Start-ups are also gaining regional and international support. Start-up accelerators are proliferating, with many based in Egypt, Lebanon, UAE, and Jordan. As the name suggests, accelerators specialize in quickly getting start-ups off the ground and into the market, usually offering work space, training, mentorship, and access to seed funding in return for partial ownership of the company if it succeeds. Some of these foster specific types of start-ups, for example Startup Reactor in Egypt focuses on clean technology, energy, electronics, media and market intelligence.

Of course, you know you’re relevant when Silicon Valley takes an interest. Tech giants such as Google, Microsoft, and Intel, among others, have an established presence and are actively involved in funding innovative ideas. For example, Google for Entrepreneurs recently helped found The Library Giza, a workspace in Cairo for entrepreneurs. The Intel Business Challenge is another program that offers free education resources and workshops as well as cash prizes for the top 4 winners, who will compete at the Intel Global Challenge at UC Berkeley.  Silicon Valley start-up accelerators, too, have opened branches in the Middle East too, such as Plug and Play Egypt.

Universities have also played an important role in fostering innovation and collaboration. Higher Colleges Technology in the UAE and UPenn’s Knowledge@Wharton have initiated an annual tournament for this purpose. The second annual tournament was held in May 2013, and over 200 groups applied from UAE, India, Iraq, Pakistan and Europe. Similarly, MIT established the Enterprise Forum of the Pan Arab Region in 2006 in Beirut, Lebanon. It organizes the MIT Enterprise Forum Arab Startup Competition in partnership with Abdul Latif Jameel Community Initiatives, involving 21 Arab countries and bringing in more than 4,000 applications every year.

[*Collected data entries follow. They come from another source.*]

Lemma time_shared_witness : exists m m', interrupts_of_timer 6 m = Ok ([Some 4; Some 7; Some 9; Some 4; Some 7; Some 9], m') /\
  cpu m' 7 = 20000000 /\ now m' = 60000100.
Proof.
  destruct (list_of [4; 7; 9] ltac:(done)) as [l Hl]. set (m := three_threads {| rr_queue := l |}).
  destruct (time_shared [4; 7] 9 2 m) as (m' & E & _ & Hn & Hc).
  - apply (bool_decide_unpack _). vm_compute. exact I.
  - split; try done.
    + by exists {| rr_queue := l |}.
    + intros e He. cbn [app] in He; rewrite !elem_of_cons in He. destruct He as [->|[->|[->|He]]]; [by exists a_thread..|by apply elem_of_nil in He].
    + by exists a_thread.
  - split; [done|]. split; [done|]. intros e He. cbn [app] in He; rewrite !elem_of_cons in He.
    destruct He as [->|[->|[->|He]]]; [done..|by apply elem_of_nil in He].
  - exists m, m'. split; [exact E|]. split; [|exact Hn]. rewrite (Hc 7). reflexivity.
Defined.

Support for entrepreneurship and innovation is proliferating in the region, even in the non-profit sector. These organizations are often tailored to certain demographics, such as youth and women. Techwadi is one such group that specializes in linking Silicon Valley with the Arab World by hosting conferences, networking events, workshops, and mentorship programs. INJAZ is another whose mission is to educate Jordanian youth in entrepreneurship and give them the business skills necessary to be innovators; they work lower and higher education institutions, as well as in youth centers and orphanages. For women, the MENA Businesswomen’s Network and Vital Voices specifically support female businesswomen and entrepreneurs who face the same challenges as their male counterparts, as well as additional legal, institutional, and cultural obstacles.